[PROBLEM TO WORK ON]
Your answer should be the lines below from the one holding "[ Return (BinOp" through the one holding "Cell 675 [ Expr (method", copied exactly and with nothing else.

━━━━━ MATERIAL PROVIDED

(** The chain of [if]/[elif] of the loop body: what one source line, given
    as its [indent] and its [stripped] text, appends to [python_lines]. *)
Definition parse_statement (indent stripped : str) : result (list str) :=
  if startswith stripped (u "dire(") then
    PyOk [indent ++ replace stripped (u "dire") (u "print")]
  else if startswith stripped (u "penser(") then
    PyOk [indent ++ u "print(" ++ [dq] ++ u "💭 " ++ slice stripped 7 (-1) ++ [dq] ++ u ")"]
  else if startswith stripped (u "répéter") then
    parse_repeter indent stripped
  else if startswith stripped (u "si") then
    PyOk [indent ++ u "if " ++ strip_chars (slice_from stripped 3) (u ":") ++ u ":"]
  else if startswith stripped (u "sinon si") then
    PyOk [indent ++ u "elif " ++ strip_chars (slice_from stripped 8) (u ":") ++ u ":"]
  else if startswith stripped (u "sinon") then
    PyOk [indent ++ u "else:"]
  else if startswith stripped (u "attendre(") then
    PyOk [indent ++ u "time.sleep(" ++ slice stripped 8 (-1) ++ u ")"]
  else if startswith stripped (u "variable") then
    PyOk [indent ++ strip (replace stripped (u "variable") [])]
  else if startswith stripped (u "changer") then
    var <- getitem (split_ws stripped) 1 ;;
    val <- getitem (split_ws stripped) 3 ;;
    PyOk [indent ++ var ++ u " += " ++ val]
  else if startswith stripped (u "incrémenter") then
    var <- getitem (split_ws stripped) 1 ;;
    PyOk [indent ++ var ++ u " += 1"]
  else if startswith stripped (u "mettre") then
    var <- getitem (split_ws stripped) 1 ;;
    val <- getitem (split_ws stripped) 3 ;;
    PyOk [indent ++ var ++ u " = " ++ val]
  else if startswith stripped (u "tant que") then
    PyOk [indent ++ u "while " ++ strip_chars (slice_from stripped 9) (u ":") ++ u ":"]
  else if startswith stripped (u "ajouter") then
    '(el, lst) <- unpack2 (split stripped (u " à ")) ;;
    PyOk [indent ++ lst ++ u ".append(" ++ strip (replace el (u "ajouter") []) ++ u ")"]
  else if startswith stripped (u "enlever") then
    '(el, lst) <- unpack2 (split stripped (u " de ")) ;;
    PyOk [indent ++ lst ++ u ".remove(" ++ strip (replace el (u "enlever") []) ++ u ")"]
  else if startswith stripped (u "liste") then
    PyOk [indent ++ strip (replace stripped (u "liste") [])]
  else if startswith stripped (u "fonction") then
    PyOk [indent ++ u "def " ++ strip (replace stripped (u "fonction") [])]
  else if startswith stripped (u "retourner") then
    PyOk [indent ++ u "return " ++ strip (replace stripped (u "retourner") [])]
  else if startswith stripped (u "quand_drapeau_clique") then
    PyOk [ [];
           indent ++ u "if __name__ == '__main__':";
           indent ++ u "    main()" ]
  else if startswith stripped (u "pause(") then
    PyOk [indent ++ u "time.sleep(" ++ slice stripped 6 (-1) ++ u ")"]
  else if startswith stripped (u "stopper()") then
    PyOk [indent ++ u "exit()"]
  else if startswith stripped (u "stopper_tout()") then
    PyOk [indent ++ u "os._exit(0)"]
  else if startswith stripped (u "déplacer(") then
    PyOk [indent ++ u "print('Déplacement de " ++ slice stripped 8 (-1) ++ u " unités')"]
  else if startswith stripped (u "tourner_droite(") then
    PyOk [indent ++ u "print('Rotation droite de " ++ slice stripped 15 (-1) ++ u " degrés')"]
  else if startswith stripped (u "aller_a(") then
    '(x, y) <- unpack2 (split (slice stripped 8 (-1)) (u ",")) ;;
    PyOk [indent ++ u "print('Aller à position (" ++ strip x ++ u ", " ++ strip y ++ u ")')"]
  else if startswith stripped (u "rebondir_si_bord()") then
    PyOk [indent ++ u "print('Rebond si bord détecté')"]
  else if startswith stripped (u "montrer()") then
    PyOk [indent ++ u "print('Objet visible')"]
  else if startswith stripped (u "cacher()") then
    PyOk [indent ++ u "print('Objet caché')"]
  else if startswith stripped (u "changer_couleur(") then
    PyOk [indent ++ u "print('Changement couleur en " ++ slice stripped 16 (-1) ++ u "')"]
  else if startswith stripped (u "jouer_son(") then
    PyOk [indent ++ u "print('Jouer son " ++ slice stripped 10 (-1) ++ u "')"]
  else if startswith stripped (u "arreter_son()") then
    PyOk [indent ++ u "print('Arrêt son')"]
  else if startswith stripped (u "changer_volume(") then
    PyOk [indent ++ u "print('Volume changé à " ++ slice stripped 15 (-1) ++ u "')"]
  else if startswith stripped (u "capteur_distance()") then
    PyOk [indent ++ u "distance = 0  # Valeur simulée"]
  else if startswith stripped (u "toucher()") then
    PyOk [indent ++ u "toucher = False  # Valeur simulée"]
  else if startswith stripped (u "couleur_détectée()") then
    PyOk [indent ++ u "couleur = 'rouge'  # Valeur simulée"]
  else if startswith stripped (u "détecter_objet(") then
    PyOk [indent ++ u "print('Détection objet dans " ++ slice stripped 15 (-1) ++ u "')"]
  else if startswith stripped (u "reconnaître_parole(") then
    PyOk [indent ++ u "print('Reconnaissance parole dans " ++ slice stripped 18 (-1) ++ u "')"]
  else if startswith stripped (u "ia_générer_texte(") then
    PyOk [indent ++ u "print('Génération texte pour " ++ slice stripped 17 (-1) ++ u "')"]
  else if startswith stripped (u "pour chaque") then
    '(var, range_part) <- unpack2 (split (slice_from stripped 12) (u " dans ")) ;;
    '(start, end_) <- unpack2 (split (replace range_part (u ":") []) (u "..")) ;;
    PyOk [indent ++ u "for " ++ var ++ u " in range(" ++ start ++ u ", " ++ end_ ++ u "+1):"]
  else if startswith stripped (u "longueur(") then
    PyOk [indent ++ u "len(" ++ slice stripped 9 (-1) ++ u ")"]
  else if startswith stripped (u "arrondi(") then
    PyOk [indent ++ u "round(" ++ slice stripped 8 (-1) ++ u ")"]
  else if startswith stripped (u "quand_touche_pressée(") then
    let key := slice stripped 20 (-2) in
    PyOk [indent ++ u "# Événement touche " ++ key ++ u " pressée"]
  else if startswith stripped (u "quand_cliqué") then
    PyOk [indent ++ u "# Événement clic souris"]
  else
    PyOk [indent ++ stripped].

(** One turn of the loop [for line in lines]: the lines it appends. *)
Definition parse_line (line : str) : result (list str) :=
  let stripped := strip line in
  let indent := str_mul (u "    ") (indent_level line) in
  parse_statement indent stripped.

(** The loop, threading [python_lines]; an exception leaves it at once. *)
Fixpoint parse_lines (lines : list str) (python_lines : list str)
  : result (list str) :=
  match lines with
  | [] => PyOk python_lines
  | line :: rest =>
    out <- parse_line line ;;
    parse_lines rest (python_lines ++ out)
  end.

Definition parse_code (code : str) : result str :=
  python_lines <- parse_lines (splitlines code) preamble ;;
  PyOk (join [nl] python_lines).

(** ** Debug instrumentation: the loop of [EduCodeApp.debug_code] *)

(** The statement appended before the line of index [i] (counted from 0,
    as [enumerate] does). *)
Definition trace (i : nat) (line : str) : str :=
  u "print('DEBUG: Ligne " ++ str_of_nat (i + 1) ++ u " - "
    ++ slice_to (strip line) 50 ++ u "')".

(** [for i, line in enumerate(...)], threading the list [debug_code]. *)
Fixpoint debug_loop (i : nat) (lines : list str) (debug_code : list str)
  : list str :=
  match lines with
  | [] => debug_code
  | line :: rest => debug_loop (S i) rest ((debug_code ++ [trace i line]) ++ [line])
  end.

Definition debug_lines (py_code : str) : list str :=
  debug_loop 0 (splitlines py_code) [].

Definition instrument (py_code : str) : str :=
  join [nl] (debug_lines py_code).

(** ** The execution harness: [run_code] and [debug_code] *)

Definition path := str.

(** The files that exist, with their contents. *)
Definition filesystem := path -> option str.

Definition write_file (fs : filesystem) (p : path) (content : str) : filesystem :=
  fun q => if str_eqb q p then Some content else fs q.

(** How [subprocess.run(..., capture_output=True, text=True, timeout=t)]
    ends: it returns a completed process, or it kills the child at the
    expiry of the timeout and raises [TimeoutExpired], which carries the
    output captured so far, or it raises another exception [e], of which
    [message] is [str(e)]. *)
Inductive run_outcome : Type :=
| CompletedProcess (returncode : Z) (stdout stderr : str)
| TimeoutExpired (stdout stderr : str)
| OtherException (message : str).

(** What the harness asks of the operating system: the name
    [NamedTemporaryFile] chooses, and the run of the interpreter on a file
    under a timeout in seconds, which may change the files. *)
Record OS : Type := {
  tempfile_name : filesystem -> path;
  subprocess_run : path -> Z -> filesystem -> run_outcome * filesystem
}.

(** The widgets the two methods read and write. *)
Record App : Type := {
  editor : str;
  console : str;
  status_bar : str
}.

Definition run_code (os : OS) (app : App) (fs : filesystem)
  : result (App * filesystem) :=
  let code := editor app in
  py_code <- parse_code code ;;
  let path := tempfile_name os fs in
  let fs := write_file fs path py_code in
  let '(outcome, fs) := subprocess_run os path 10 fs in
  let output :=
    match outcome with
    | CompletedProcess returncode stdout stderr =>
      let output := stdout ++ stderr in
      if (returncode =? 0)%Z
      then output ++ [nl] ++ u "✅ Code exécuté avec succès."
      else output
    | TimeoutExpired _ _ => u "⏱️ Erreur : le script a pris trop de temps."
    | OtherException message => u "❌ Erreur à l'exécution : " ++ message
    end in
  PyOk ({| editor := code; console := output; status_bar := u "Exécution terminée" |}, fs).

Definition debug_code (os : OS) (app : App) (fs : filesystem)
  : result (App * filesystem) :=
  let code := editor app in
  py_code <- parse_code code ;;
  let debug_code := instrument py_code in
  let path := tempfile_name os fs in
  let fs := write_file fs path debug_code in
  let '(outcome, fs) := subprocess_run os path 15 fs in
  let output :=
    match outcome with
    | CompletedProcess _ stdout stderr => stdout ++ stderr
    | TimeoutExpired _ _ => u "⏱️ Erreur : le script a pris trop de temps."
    | OtherException message => u "❌ Erreur à l'exécution : " ++ message
    end in
  PyOk ({| editor := code; console := output; status_bar := u "Débogage terminé" |}, fs).

(** ** Notions the properties are stated with *)

(** [sub in s]. *)
Fixpoint has_infix (sub s : str) : bool :=
  startswith s sub ||
  match s with
  | [] => false
  | _ :: r => has_infix sub r
  end.
(** * Notebooks of fina-4380-2022-fall: McKinney chapter 10 and Lewinson chapter 1

    The repository is a pair of Jupyter notebooks
    ([src/Notebooks/McKinney/mckinney-10.ipynb] holds both, one after the
    other).  Their code cells are straight-line Python that calls pandas,
    numpy, yfinance, requests_cache and matplotlib, plus two function
    definitions, [peak_to_peak] and [top].

    The development has two layers.
    - [Py], [Src], [Static], [Exec]: the code cells as Python syntax trees
      (constructor names follow Python's [ast] module), analyses of that
      syntax, and an interpreter that runs a cell against an arbitrary
      Python runtime and records every runtime operation it performs.
    - [Pandas], [NumPy], [User]: an executable model of the library
      operations the notebooks' own functions and pipelines are made of, and
      the functions and pipelines themselves, translated line by line.

    Numbers are rationals ([Q]); a missing value (NaN) is explicit.
    Subtraction is that of the array's dtype: float64 rounds to nearest
    and overflows to infinity, int64 wraps around (see [NumPy]).  Means
    and standard deviations are taken exactly, the square root being a
    parameter. *)

From Stdlib Require Import ZArith QArith Qminmax Qpower Qround List String Ascii.
From Stdlib Require Import Lia Lqa Bool.
From Stdlib Require Import Permutation Sorted.
From stdpp Require Import gmap strings.
Import ListNotations.
Open Scope string_scope.

(* ===================================================================== *)
(** * Part I: definitions                                                 *)
(* ===================================================================== *)

(** ** Python syntax (the subset the notebooks use) *)

Scheme All for list.
Scheme All for prod.
Scheme All for option.

Module Py.

Inductive constant :=
| CStr (s : string)
| CInt (n : Z)
| CFloat (text : string)
| CBool (b : bool).

Inductive operator := Add | Sub | Mult | Div | Pow.

Inductive cmpop := CmpEq.

Inductive expr :=
| Name (id : string)
| Constant (value : constant)
| Attribute (value : expr) (attr : string)
| Call (func : expr) (args : list expr) (keywords : list (string * expr))
| Subscript (value : expr) (slice : expr)
| Slice (lower upper : option expr)
| BinOp (left : expr) (op : operator) (right : expr)
| Compare (left : expr) (op : cmpop) (right : expr)
| ListE (elts : list expr)
| Tuple (elts : list expr)
| Dict (items : list (expr * expr))
| Lambda (params : list string) (body : expr)
| ListComp (elt : expr) (target : string) (iter : expr).

(** [Try body handler] stands for [try: body / except Exception: handler].
    No cell of the notebooks uses it; it is part of the language so that
    "there is no handler" is a property of the cells and not of the syntax. *)
Inductive stmt :=
| Import (module : string) (asname : option string)
| Magic (line : string)
| Assign (target : expr) (value : expr)
| Expr (value : expr)
| For (target : expr) (iter : expr) (body : list stmt)
| FunctionDef (name : string) (params : list (string * option expr))
              (body : list stmt)
| Return (value : expr)
| Try (body : list stmt) (handler : list stmt).

(** A code cell: the line of the .ipynb file where its source starts, and
    its statements. *)
Record cell := Cell { cell_line : nat; cell_source : list stmt }.

Record notebook := Notebook { nb_title : string; nb_cells : list cell }.

(** Abbreviations used to write the cells. *)
Definition str (s : string) : expr := Constant (CStr s).
Definition int (n : Z) : expr := Constant (CInt n).
Definition flt (text : string) : expr := Constant (CFloat text).
Definition boolean (b : bool) : expr := Constant (CBool b).
(** [o.m(args, kw)] *)
Definition method (o : expr) (m : string) (args : list expr)
           (kw : list (string * expr)) : expr :=
  Call (Attribute o m) args kw.
(** [o[k]] with a string key *)
Definition item (o : expr) (k : string) : expr := Subscript o (str k).
Definition strs (l : list string) : expr := ListE (map str l).
Definition ints (l : list Z) : expr := ListE (map int l).

End Py.

(** ** The code cells of the two notebooks

    Every code cell, in file order.  Markdown cells carry no code and are
    left out.  [Cell n ...] starts at line [n] of the .ipynb file. *)

Module Src.
Import Py.
Local Open Scope Z_scope.

Definition nl : string := String (ascii_of_nat 10) EmptyString.

(** [np.random.randn(args)] *)
Definition randn (args : list Z) : expr :=
  method (Attribute (Name "np") "random") "randn" (map int args) [].

(** [np.random.seed(42)] *)
Definition seed_42 : stmt :=
  Expr (method (Attribute (Name "np") "random") "seed" [int 42] []).

(** Lines 102-105 and 724-727. *)
Definition assign_df : stmt :=
  Assign (Name "df")
    (method (Name "pd") "DataFrame"
       [Dict [(str "key1", strs ["a"; "a"; "b"; "b"; "a"]);
              (str "key2", strs ["one"; "two"; "one"; "two"; "one"]);
              (str "data1", randn [5]);
              (str "data2", randn [5])]]
       []).

(** Lines 392-396 and 754-758. *)
Definition assign_people : stmt :=
  Assign (Name "people")
    (method (Name "pd") "DataFrame" []
       [("data", randn [5; 5]);
        ("columns", strs ["a"; "b"; "c"; "d"; "e"]);
        ("index", strs ["Joe"; "Steve"; "Wes"; "Jim"; "Travis"])]).

(** [requests_cache.CachedSession(expire_after='1D')] *)
Definition new_session : expr :=
  method (Name "requests_cache") "CachedSession" []
    [("expire_after", str "1D")].

(** [yf.download(tickers=t, session=session)] *)
Definition download (tickers : string) : expr :=
  method (Name "yf") "download" []
    [("tickers", str tickers); ("session", Name "session")].

(** [df.groupby(k)] *)
Definition groupby (o : expr) (k : expr) : expr := method o "groupby" [k] [].

(** [print(e)] *)
Definition print (e : expr) : stmt := Expr (Call (Name "print") [e] []).

(** [plt.f(s)] *)
Definition plt (f : string) (args : list expr) (kw : list (string * expr))
  : stmt :=
  Expr (method (Name "plt") f args kw).

(** Lines 49-51 and 935-937. *)
Definition display_options : list stmt :=
  [ Assign (Subscript (Attribute (Name "plt") "rcParams") (str "figure.dpi"))
           (int 150);
    Magic "precision 4";
    Assign (Attribute (Attribute (Attribute (Name "pd") "options") "display")
                      "float_format")
           (Attribute (str "{:.4f}") "format") ].

(** [hier_df.groupby(level=l, axis=a).count()] *)
Definition hier_count (level : string) (axis : expr) : stmt :=
  Expr (method (method (Name "hier_df") "groupby" []
                  [("level", str level); ("axis", axis)])
               "count" [] []).

(** [df.groupby('key1').apply(top, col=c, n=2)] *)
Definition apply_top (c : string) : stmt :=
  Expr (method (groupby (Name "df") (str "key1")) "apply" [Name "top"]
          [("col", str c); ("n", int 2)]).

Definition mckinney_10 : notebook :=
  Notebook "McKinney Chapter 10 - Data Aggregation and Group Operations"
  [ Cell 38 [ Import "numpy" (Some "np");
              Import "pandas" (Some "pd");
              Import "matplotlib.pyplot" (Some "plt") ];
    Cell 49 display_options;
    Cell 60 [ Import "requests_cache" None;
              Assign (Name "session") new_session;
              Import "yfinance" (Some "yf");
              Import "pandas_datareader" (Some "pdr") ];
    Cell 101 [ seed_42; assign_df ];
    Cell 121 [ Expr (method
                 (Subscript (Attribute (Name "df") "loc")
                    (Tuple [Compare (item (Name "df") "key1") CmpEq (str "a");
                            str "data1"]))
                 "mean" [] []) ];
    Cell 130 [ Expr (method
                 (Subscript (Attribute (Name "df") "loc")
                    (Tuple [Compare (item (Name "df") "key1") CmpEq (str "b");
                            str "data1"]))
                 "mean" [] []) ];
    Cell 154 [ Assign (Name "grouped")
                 (groupby (item (Name "df") "data1") (item (Name "df") "key1")) ];
    Cell 163 [ Expr (Name "grouped") ];
    Cell 175 [ Expr (method (Name "grouped") "mean" [] []) ];
    Cell 191 [ Expr (method
                 (groupby (item (Name "df") "data1") (item (Name "df") "key1"))
                 "mean" [] []) ];
    Cell 207 [ Expr (method
                 (groupby (Subscript (Name "df") (strs ["data1"]))
                          (item (Name "df") "key1"))
                 "mean" [] []) ];
    Cell 227 [ Assign (Name "means")
                 (method
                    (groupby (item (Name "df") "data1")
                       (ListE [item (Name "df") "key1"; item (Name "df") "key2"]))
                    "mean" [] []);
               Expr (Name "means") ];
    Cell 248 [ Expr (method (Name "means") "unstack" [] []) ];
    Cell 268 [ Expr (method (groupby (Name "df") (str "key1")) "mean" [] []) ];
    Cell 277 [ Expr (method (groupby (Name "df") (strs ["key1"; "key2"]))
                       "mean" [] []) ];
    Cell 309 [ For (Tuple [Name "name"; Name "group"])
                   (groupby (Name "df") (str "key1"))
                   [ print (Name "name"); print (Name "group") ] ];
    Cell 323 [ For (Tuple [Tuple [Name "k1"; Name "k2"]; Name "group"])
                   (groupby (Name "df") (strs ["key1"; "key2"]))
                   [ print (Tuple [Name "k1"; Name "k2"]);
                     print (Name "group") ] ];
    Cell 371 [ Expr (method
                 (Subscript (groupby (Name "df") (strs ["key1"; "key2"]))
                            (strs ["data2"]))
                 "mean" [] []) ];
    Cell 391 [ seed_42; assign_people ];
    Cell 408 [ Expr (method (groupby (Name "people") (Name "len")) "sum" [] []) ];
    Cell 427 [ Assign (Name "key_list")
                 (strs ["one"; "one"; "one"; "two"; "two"]);
               Expr (method
                 (groupby (Name "people") (ListE [Name "len"; Name "key_list"]))
                 "min" [] []) ];
    Cell 437 [ Assign (Name "d")
                 (Dict [(str "Joe", str "a"); (str "Jim", str "b")]);
               Expr (method
                 (groupby (Name "people") (ListE [Name "len"; Name "d"]))
                 "min" [] []) ];
    Cell 460 [ Assign (Name "columns")
                 (method (Attribute (Name "pd") "MultiIndex") "from_arrays"
                    [ListE [strs ["US"; "US"; "US"; "JP"; "JP"];
                            ints [1; 3; 5; 1; 3]]]
                    [("names", strs ["cty"; "tenor"])]);
               Assign (Name "hier_df")
                 (method (Name "pd") "DataFrame" [randn [4; 5]]
                    [("columns", Name "columns")]) ];
    Cell 475 [ hier_count "cty" (int 1) ];
    Cell 486 [ hier_count "cty" (str "columns") ];
    Cell 497 [ hier_count "tenor" (int 1) ];
    Cell 527 [ Expr (method (item (groupby (Name "df") (str "key1")) "data1")
                       "quantile" [flt "0.9"] []) ];
    Cell 547 [ FunctionDef "peak_to_peak" [("arr", None)]
                 [ Return (BinOp (method (Name "arr") "max" [] []) Sub
                                 (method (Name "arr") "min" [] [])) ] ];
    Cell 557 [ Expr (method (item (groupby (Name "df") (str "key1")) "data1")
                       "agg" [Name "peak_to_peak"] []) ];
    Cell 576 [ Expr (method (item (groupby (Name "df") (str "key1")) "data1")
                       "describe" [] []) ];
    Cell 613 [ FunctionDef "top" [("x", None); ("col", None); ("n", Some (int 1))]
                 [ Return (method
                             (method (Name "x") "sort_values" [Name "col"] [])
                             "head" [Name "n"] []) ] ];
    Cell 623 [ apply_top "data1" ];
    Cell 632 [ apply_top "data2" ];
    Cell 655 [ Assign (Name "ind")
                 (method
                    (method (download "^GSPC ^DJI ^IXIC ^FTSE ^N225 ^HSI")
                       "rename_axis" []
                       [("columns", strs ["Variable"; "Index"])])
                    "stack" [] []) ];
    Cell 675 [ Expr (method
                 (Subscript (Attribute (Name "ind") "loc")
                            (Slice (Some (str "2015")) None))
                 "pivot_table" [] [("index", str "Index")]) ];
    Cell 695 [ Expr (method
                 (method
                    (Subscript (Attribute (Name "ind") "loc")
                               (Slice (Some (str "2015")) None))
                    "reset_index" [] [])
                 "pivot_table" []
                 [("values", str "Close");
                  ("index", method (Name "pd") "Grouper" []
                              [("key", str "Date"); ("freq", str "A")]);
                  ("columns", str "Index");
                  ("aggfunc", strs ["min"; "max"])]) ];
    Cell 723 [ seed_42; assign_df ];
    Cell 753 [ seed_42; assign_people ];
    Cell 792 [ Assign (Name "faang") (download "META AAPL AMZN NFLX GOOG");
               Assign (Attribute (Attribute (Name "faang") "columns") "names")
                      (strs ["Variable"; "Ticker"]);
               Assign (Subscript (Name "faang")
                         (method (Attribute (Name "pd") "MultiIndex")
                            "from_product"
                            [ListE [strs ["Return"];
                                    Attribute (item (Name "faang") "Adj Close")
                                              "columns"]]
                            []))
                      (method (item (Name "faang") "Adj Close")
                              "pct_change" [] []) ] ].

━━━━━━━━━━

[SOLUTION TO THIS PROBLEM]
                 [ Return (BinOp (method (Name "arr") "max" [] []) Sub
                                 (method (Name "arr") "min" [] [])) ] ];
    Cell 557 [ Expr (method (item (groupby (Name "df") (str "key1")) "data1")
                       "agg" [Name "peak_to_peak"] []) ];
    Cell 576 [ Expr (method (item (groupby (Name "df") (str "key1")) "data1")
                       "describe" [] []) ];
    Cell 613 [ FunctionDef "top" [("x", None); ("col", None); ("n", Some (int 1))]
                 [ Return (method
                             (method (Name "x") "sort_values" [Name "col"] [])
                             "head" [Name "n"] []) ] ];
    Cell 623 [ apply_top "data1" ];
    Cell 632 [ apply_top "data2" ];
    Cell 655 [ Assign (Name "ind")
                 (method
                    (method (download "^GSPC ^DJI ^IXIC ^FTSE ^N225 ^HSI")
                       "rename_axis" []
                       [("columns", strs ["Variable"; "Index"])])
                    "stack" [] []) ];
    Cell 675 [ Expr (method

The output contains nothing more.